▸ Exercise aim
Beginning with the line that holds "pw <- past_windows (data env) args grid ;;" in the data below, give again every line through the one that holds "Definition unit_entriesQ (m", exactly as written.
- - - - - - -
Definition train_iteration (env : Env) (args : Args)
  (reducing_method : String.string) (indices : list Z) : option Env :=
  model <- lookup reducing_method (models env) ;;
  let '(penalty_weight, network) := model in
  input <- training_input env args indices ;;
  fw <- future_windows (training_data env) args indices ;;
  let blacklist := forward network input in
  let '(interference_power_levels, channels_matrix) := tsch fw in
  let error_prop_values := error_props interference_power_levels in
  reduced <- errors_reduced error_prop_values channels_matrix reducing_method ;;
  _ <- Loss.loss_func (Rdefinitions.Q2R penalty_weight) (Loss.of_tensor2 reduced)
                      (Loss.of_tensor2 blacklist) ;;
  let network := optimizer_step network input reduced penalty_weight in
  Some {| data := data env;
          train_samples_cutoff := train_samples_cutoff env;
          training_data := training_data env;
          data_mean := data_mean env;
          data_std := data_std env;
          models := assign reducing_method (penalty_weight, network)
                           (models env) |}.

(** Lines 121-123: a saved predictor replaces the fresh one. *)
Definition load_model (env : Env) (reducing_method : String.string)
  (saved : Network) : option Env :=
  model <- lookup reducing_method (models env) ;;
  Some {| data := data env;
          train_samples_cutoff := train_samples_cutoff env;
          training_data := training_data env;
          data_mean := data_mean env;
          data_std := data_std env;
          models := assign reducing_method (fst model, saved) (models env) |}.

(** The states of the program between set-up and evaluation: any number
    of training iterations, each on indices that line 79 can draw, or the
    loading of saved predictors. *)
Inductive reachable (args : Args) (data0 : tensor3) (net_mean net_max : Network)
  : Env -> Prop :=
| reachable_setup :
    reachable args data0 net_mean net_max (setup args data0 net_mean net_max)
| reachable_train env env' reducing_method indices :
    reachable args data0 net_mean net_max env ->
    random_indices args (Z.of_nat (length data0)) indices ->
    train_iteration env args reducing_method indices = Some env' ->
    reachable args data0 net_mean net_max env'
| reachable_load env env' reducing_method saved :
    reachable args data0 net_mean net_max env ->
    load_model env reducing_method saved = Some env' ->
    reachable args data0 net_mean net_max env'.

(** *** Evaluation (lines 126-128 and 139-154) *)

(** Lines 141-145: what the predictor is fed in the evaluation. *)
Definition evaluation_input (env : Env) (args : Args) : option tensor3 :=
  grid <- pivots args (Z.of_nat (length (data env))) ;;
  pw <- past_windows (data env) args grid ;;
  Some (past_windows_normalized env args pw).

(** Lines 141-151: the mask handed to the simulator. *)
Definition evaluation_mask (env : Env) (args : Args)
  (reducing_method : String.string) : option mask :=
  model <- lookup reducing_method (models env) ;;
  input <- evaluation_input env args ;;
  let blacklist := forward (snd model) input in
  available_channels blacklist.

(** Lines 126-127. *)
Definition tsch_errors (env : Env) : tensor2 :=
  error_props (fst (tsch (data env))).

(** Line 128. *)
Definition tsch_receptions (env : Env) : tensor2 :=
  reception_props (tsch_errors env).

(** Lines 141-154: the stitched reception series of one model. *)
Definition reception_props_values (env : Env) (args : Args)
  (reducing_method : String.string) : option tensor2 :=
  grid <- pivots args (Z.of_nat (length (data env))) ;;
  fw <- future_windows (data env) args grid ;;
  available <- evaluation_mask env args reducing_method ;;
  let interference_values := intelligent_tsch fw available in
  let error_props_values := error_props interference_values in
  masked <- Py.view_column (error_props_column_major interference_values)
                           (Py.permute_1_0 error_props_values) ;;
  stitched <- Py.cat_dim0
                (Py.slice (tsch_errors env) 0
                          (past_window args * sample_rate args))
                masked ;;
  Some (reception_props stitched).

(** The penalty weights of the models, without the predictors. *)
Definition penalty_weights (d : list (String.string * (Q * Network)))
  : list (String.string * Q) :=
  map (fun kv => (fst kv, fst (snd kv))) d.

End Program.

(** Entries of a tensor within [0, 1]. *)
Definition unit_entriesQ (m : tensor2) : Prop :=
  Forall (Forall (fun q => 0 <= q <= 1)%Q) m.

(** ** Hand-built inputs

    Small tensors, arguments and collaborators on which the definitions
    above are run. *)

(** A row whose sixteen scores are pairwise distinct. *)
Definition distinct_scores : list Q :=
  map (fun n => (inject_Z n / 16)%Q)
      [3; 14; 0; 9; 6; 11; 1; 15; 8; 2; 13; 5; 10; 4; 12; 7]%Z.

(** Error values, attribution weights and attributed values with two
    entries along axis 0, one batch row and two channels. *)
Definition fixture_errors : tensor2 := [[1 # 10]; [3 # 10]]%Q.
Definition fixture_attribution : tensor3 := [[[1; 0]]; [[1; 2]]]%Q.
Definition fixture_values : tensor3 := [[[1 # 10; 4 # 10]]; [[3 # 10; 2 # 10]]]%Q.

(** What lines 89-90 return on them for the two reducers. *)
Definition fixture_reduced_mean : tensor2 :=
  match errors_reduced fixture_errors fixture_attribution "mean"%string with
  | Some r => r
  | None => []
  end.

Definition fixture_reduced_max : tensor2 :=
  match errors_reduced fixture_errors fixture_attribution "max"%string with
  | Some r => r
  | None => []
  end.

(** A synthetic Series of [n] time steps with one sequence and one
    channel, whose entry at time [t] is [t]. *)
Definition synthetic_series (n : nat) : tensor3 :=
  map (fun t => [[inject_Z (Z.of_nat t)]]) (seq 0 n).

(** Windows of 50 samples: 5 seconds at 10 samples per second. *)
Definition synthetic_args : Args :=
  {| train_split := 80; sample_rate := 10; target_rate := 10;
     past_window := 5; future_window := 5; iterations := 1;
     batch_size := 1 |}.

(** A run with [--train-split 100 --sample-rate 1 --target-rate 1
    --batch-size 1]. *)
Definition short_split_args : Args :=
  {| train_split := 100; sample_rate := 1; target_rate := 1;
     past_window := 5; future_window := 5; iterations := 1000;
     batch_size := 1 |}.

(** Hand-built collaborators: a predictor that returns the same sixteen
    distinct scores for every batch row, a baseline simulator that reads
    the first channel and attributes it to each of sixteen channels with
    weight one, a masked simulator that adds up the available channels,
    and pointwise error and reception models.  The error model
    hands its result over stored column by column, one batch entry after
    the other. *)
Definition toy_masked_power (chans : list Q) (available : list bool) : Q :=
  Qsum (map2 (fun v (a : bool) => if a then v else 0%Q) chans available).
- - - - - - -
▸ Solution for this problem
  pw <- past_windows (data env) args grid ;;
  Some (past_windows_normalized env args pw).

(** Lines 141-151: the mask handed to the simulator. *)
Definition evaluation_mask (env : Env) (args : Args)
  (reducing_method : String.string) : option mask :=
  model <- lookup reducing_method (models env) ;;
  input <- evaluation_input env args ;;
  let blacklist := forward (snd model) input in
  available_channels blacklist.

(** Lines 126-127. *)
Definition tsch_errors (env : Env) : tensor2 :=
  error_props (fst (tsch (data env))).

(** Line 128. *)
Definition tsch_receptions (env : Env) : tensor2 :=
  reception_props (tsch_errors env).

(** Lines 141-154: the stitched reception series of one model. *)
Definition reception_props_values (env : Env) (args : Args)
  (reducing_method : String.string) : option tensor2 :=
  grid <- pivots args (Z.of_nat (length (data env))) ;;
  fw <- future_windows (data env) args grid ;;
  available <- evaluation_mask env args reducing_method ;;
  let interference_values := intelligent_tsch fw available in
  let error_props_values := error_props interference_values in
  masked <- Py.view_column (error_props_column_major interference_values)
                           (Py.permute_1_0 error_props_values) ;;
  stitched <- Py.cat_dim0
                (Py.slice (tsch_errors env) 0
                          (past_window args * sample_rate args))
                masked ;;
  Some (reception_props stitched).

(** The penalty weights of the models, without the predictors. *)
Definition penalty_weights (d : list (String.string * (Q * Network)))
  : list (String.string * Q) :=
  map (fun kv => (fst kv, fst (snd kv))) d.

End Program.

(** Entries of a tensor within [0, 1]. *)
Definition unit_entriesQ (m : tensor2) : Prop :=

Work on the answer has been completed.